Nos données suggèrent que la pandémie a retardé le développement des effets bénéfiques liés à l’obtention d’un permis de séjour et engendré une forte instabilité parmi les personnes sans-papiers (Burton-Jeangros et al. 2020). Ces dernières ont notamment perdu davantage d’heures de travail, et ont par conséquent vu leur revenu diminuer plus fortement. Les personnes régularisées ont bénéficié d’une forme de « filet de sécurité » grâce à leur accès aux prestations sociales, auxquelles les sans-papiers n’ont pas eu entièrement droit.

Conclusion

L’Opération Papyrus menée dans le Canton de Genève constitue une expérience riche en enseignements pour informer la politique migratoire en Suisse. Les leçons apprises peuvent intéresser les autres cantons à plusieurs titres. En premier lieu, cette politique de régularisation s’est fondée sur des conditions rigoureuses d’intégration et d’autonomie financière dans le strict respect du cadre légal préexistant. Elle a permis d’assainir les relations d’emploi dans certains secteurs où le travail au noir est encore présent, en particulier l’économie domestique. L’analyse des données longitudinales ne pointe pas vers la présence de distorsions majeures du marché de travail, comme le possible départ massif des personnes régularisées vers d’autres secteurs de l’économie, laissant leurs postes vacants qui attirent d’autres migrants sans papiers pour les remplacer. S’il n’est pas possible de tester de manière directe cette hypothèse, la relative stabilité des relations d’emploi avant et après la régularisation ne semble pas suggérer de départs massifs (même si les personnes régularisées essaient de diversifier et d’améliorer leur situation professionnelle). Comme anticipé, et en raison du risque important de perdre son permis en cas de recours à l’aide sociale, très peu de personnes ont demandé une aide sociale. Enfin, bien qu’une amélioration de la situation économique soit observée chez les personnes nouvellement régularisées, elle reste plutôt limitée à court terme.
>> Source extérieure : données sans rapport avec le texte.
(* ===== verification/Util.v ===== *)
(** * Numbers as strings (src/redis-2.8.19/src/util.c)

    [digits10], [ll2string], [string2ll], [string2l] and [memtoll], translated
    with their buffer accesses, unsigned arithmetic and return codes. A C string
    is a byte list that holds its terminating NUL; an access past it is [None].

    Printing and parsing are compared with [numeral], the predicate that says
    which byte strings are the decimal numeral of an integer. *)
From S2P Require Import Prelude.
Open Scope Z_scope.

Definition ch0 : Z := 48.   (* '0' *)
Definition ch_minus : Z := 45.
Definition is_digit (c : Z) : bool := (48 <=? c) && (c <=? 57).

(** ** digits10 *)

(** The recursion divides by 10^12: two levels are enough for 64 bits. *)
Fixpoint digits10_rec (fuel : nat) (v : Z) : option Z :=
  if v <? 10 then Some 1 else
  if v <? 100 then Some 2 else
  if v <? 1000 then Some 3 else
  if v <? 1000000000000 then
    if v <? 100000000 then
      if v <? 1000000 then
        if v <? 10000 then Some 4
        else Some (5 + b2z (v >=? 100000))
      else Some (7 + b2z (v >=? 10000000))
    else if v <? 10000000000 then Some (9 + b2z (v >=? 1000000000))
    else Some (11 + b2z (v >=? 100000000000))
  else
    match fuel with
    | O => None
    | S fuel => d ← digits10_rec fuel (v / 1000000000000); Some (12 + d)
    end.

Definition digits10 (v : Z) : option Z := digits10_rec 2 v.

(** ** ll2string *)

Definition digits_table : list Z := zs
  "00010203040506070809101112131415161718192021222324252627282930313233343536373839404142434445464748495051525354555657585960616263646566676869707172737475767778798081828384858687888990919293949596979899".

(** [dst[next] = digits[i + 1]; dst[next - 1] = digits[i];] *)
Definition put_pair (dst : list Z) (next i : Z) : option (list Z) :=
  d1 ← rd digits_table (i + 1);
  dst ← wr dst next d1;
  d0 ← rd digits_table i;
  wr dst (u32 (next - 1)) d0.

(** [while (value >= 100)]: two digits per turn, from the right. *)
Fixpoint ll2string_loop (fuel : nat) (dst : list Z) (next value : Z)
  : option (list Z * Z * Z) :=
  if value >=? 100 then
    match fuel with
    | O => None
    | S fuel =>
        let i := value mod 100 * 2 in
        let value := value / 100 in
        dst ← put_pair dst next i;
        ll2string_loop fuel dst (u32 (next - 2)) value
    end
  else Some (dst, next, value).

(** [Handle last 1-2 digits.] *)
Definition ll2string_last (dst : list Z) (next value : Z) : option (list Z) :=
  if value <? 10 then wr dst next (ch0 + u32 value)
  else put_pair dst next (u32 value * 2).

(** Result: the buffer and the returned length, 0 when it does not fit. *)
Definition ll2string (dst : list Z) (dstlen svalue : Z) : option (list Z * Z) :=
  let '(value, negative) :=
    if svalue <? 0 then
      (if negb (svalue =? LLONG_MIN) then u64 (- svalue) else u64 (LLONG_MAX + 1), 1)
    else (svalue, 0) in
  d ← digits10 value;
  let length := u32 (d + negative) in
  if length >=? dstlen then Some (dst, 0)
  else
    let next := length in
    dst ← wr dst next 0;
    let next := u32 (next - 1) in
    '(dst, next, value) ← ll2string_loop 10 dst next value;
    dst ← ll2string_last dst next value;
    dst ← (if negative =? 1 then wr dst 0 ch_minus else Some dst);
    Some (dst, length).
L’Opération Papyrus permet surtout aux autorités de mettre fin à une situation jugée hypocrite qui tolère la présence de migrants sans permis de séjour pour répondre à des besoins sociaux et économiques, tout en acceptant la persistance d’abus structurés. Enfin, la politique de régularisation conçue à Genève contribue à améliorer l’équité et la cohérence de l’application de la Loi sur les étrangers, restreignant la part d’arbitraire dans l’évaluation des dossiers individuels qui était la norme jusqu’alors. Bien entendu, cela requiert l’engagement de moyens par l’État, mais ce dernier y gagne sur différents plans, notamment par les nouvelles contributions aux assurances sociales, et cela sans voir les prestations d’aide sociale augmenter. Enfin, la campagne de sensibilisation des employeurs dans le secteur du travail domestique a permis une meilleure couverture avec les assurances sociales des employé-es y compris les sans-papiers.

Remerciements

Nous remercions Aline Duvoisin pour son travail sur les données.
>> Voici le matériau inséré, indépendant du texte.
Lemma match_loop_spec fuel : loop_ok fuel.
Proof.
  induction fuel as [|fuel IH]; intros pr sr pp sp Hf Hpr Hes.
  { destruct pr; [|simpl in Hf; lia]. destruct sr; [|simpl in Hf; lia].
    exists true. split; [done|]. split; [constructor|done]. }
  destruct pr as [|d l].
  { exists (zlen sr =? 0). split; [done|]. rewrite glob_nil_inv, Z.eqb_eq.
    split; [apply zlen_zero|by intros ->]. }
  cbn [match_loop]. destruct (Z.eqb_spec (zlen (d :: l)) 0) as [Hz%zlen_zero|_]; [done|].
  cbn [app]. rewrite rd_at. cbn [mbind option_bind].
  pose proof (no_final_backslash_tail _ _ Hpr) as Hl. simpl in Hf.
  destruct (Z.eqb_spec d 42) as [->|H42]; [|destruct (Z.eqb_spec d 63) as [->|H63];
    [|destruct (Z.eqb_spec d 91) as [->|H91]; [|destruct (Z.eqb_spec d 92) as [->|H92]]]].
  - (* star *)
    rewrite zlen_cons.
    destruct (squeeze_stars_spec l pp (length (pp ++ 42 :: l ++ [0])))
      as (q & pp' & Hpat & Hq & Hlen & Hsq & Hqb & Hg).
    { rewrite length_app. simpl. rewrite length_app. lia. }
    rewrite Hsq. cbn [mbind option_bind]. setoid_rewrite Hg. rewrite Hpat.
    destruct (Z.eqb_spec (1 + zlen q) 1).
    { assert (q = []) as -> by (apply zlen_zero; lia). exists true. split; [done|].
      split; [|done]. intros _. apply glob_star_suffix. exists sr, []. rewrite app_nil_r.
      split; [done|constructor]. }
    replace (1 + zlen q - 1) with (zlen q) by lia.
    destruct (star_loop_spec fuel q (pp' ++ [42]) (pp' ++ 42 :: q ++ [0]) IH) with
      (sr := sr) (sp := sp) (k := fuel) as (b & Hb & Hiff);
      [by rewrite <- app_assoc|auto|lia|lia|].
    replace (zlen (pp' ++ [42])) with (zlen pp' + 1) in Hb by by zlens. exists b. split; [exact Hb|].
    rewrite Hiff, glob_star_suffix. split; [naive_solver|].
    intros (s1 & s2 & -> & Hgq). exists s1, s2. split_and!; try done. intros ->.
    destruct q as [|a q]; [done|]. apply glob_empty_string in Hgq as [-> _]. done.
  - (* question mark *)
    destruct sr as [|c sr].
    { exists false. split; [done|]. by rewrite glob_empty_string; split; [|intros [? _]]. }
    destruct (Z.eqb_spec (zlen (c :: sr)) 0) as [Hz%zlen_zero|_]; [done|].
    destruct (advance_spec fuel l sr (pp ++ [63]) (sp ++ [c]) (zlen pp)) as (b & Hb & Hiff);
      [done|simpl in Hf; lia|done|zlens; lia|].
    exists b. split.
    + rewrite <- Hb, <- !app_assoc. zlens. simpl. f_equal; lia.
    + rewrite Hiff. split; [by constructor|].
      inversion 1 as [| | | | | |? ? ? ? Hd]; subst; [done|]. destruct Hd. set_solver.
  - (* bracket *)
    assert (sr <> []) as Hne.
    { destruct Hes as [|Hes]; [done|]. destruct (Hes 91 eq_refl). set_solver. }
    destruct (class_turn fuel l sr pp sp) as (b & Hb & Hiff); [done|lia|done|done|].
    exists b. split; [|done]. rewrite <- Hb, <- app_assoc, zlen_cons. done.
  - (* escape *)
    assert (sr <> []) as Hne.
    { destruct Hes as [|Hes]; [done|]. destruct (Hes 92 eq_refl). set_solver. }
    destruct l as [|d l]; [done|]. rewrite zlen_cons. pose proof (zlen_nonneg l).
    rewrite (zlen_cons d l). destruct (Z.geb_spec (1 + (1 + zlen l)) 2); [|lia].
    destruct (literal_spec fuel d l sr (pp ++ [92]) sp) as (b & Hb & Hiff);
      [done|simpl in Hf; lia|by eapply no_final_backslash_tail|by left|].
    exists b. split.
    + rewrite <- Hb, <- !app_assoc. zlens. simpl. f_equal; lia.
    + rewrite Hiff. split.
      * intros (c & sr' & -> & ? & ?). by apply glob_escape.
      * inversion 1 as [| | | | | |? ? ? ? Hd]; subst; [eauto|]. destruct Hd. set_solver.
  - (* an ordinary character *)
    destruct (literal_spec fuel d l sr pp sp) as (b & Hb & Hiff); [done|lia|done| |].
    { destruct Hes as [|Hes]; [by left|right]. intros ->. destruct (Hes 0 eq_refl). set_solver. }
    exists b. rewrite zlen_cons. split; [exact Hb|]. rewrite Hiff. split.
    + intros (c & sr' & -> & ? & ?). apply glob_char; [set_solver|done|done].
    + inversion 1; subst; try done. eauto.
Qed.
End matcher_spec.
  1. L’évolution institutionnelle en regard de la thématique des sans-papiers en Suisse est détaillée dans la première partie du rapport mandaté par le Conseil d’État (Ferro-Luzzi, et al., 2019).
  2. Les associations d’aide aux migrants qui ont participé au développement de l’Opération Papyrus ont fourni une aide précieuse pour recruter les participants.
  3. En Suisse en 2016, le revenu disponible équivalent médian est de 4 121 CHF (OFS).
  4. Ce seuil correspond à 60% de la médiane du revenu disponible équivalent au sein de la population résidente Suisse en 2021 (Office Fédéral de Statistique 2021).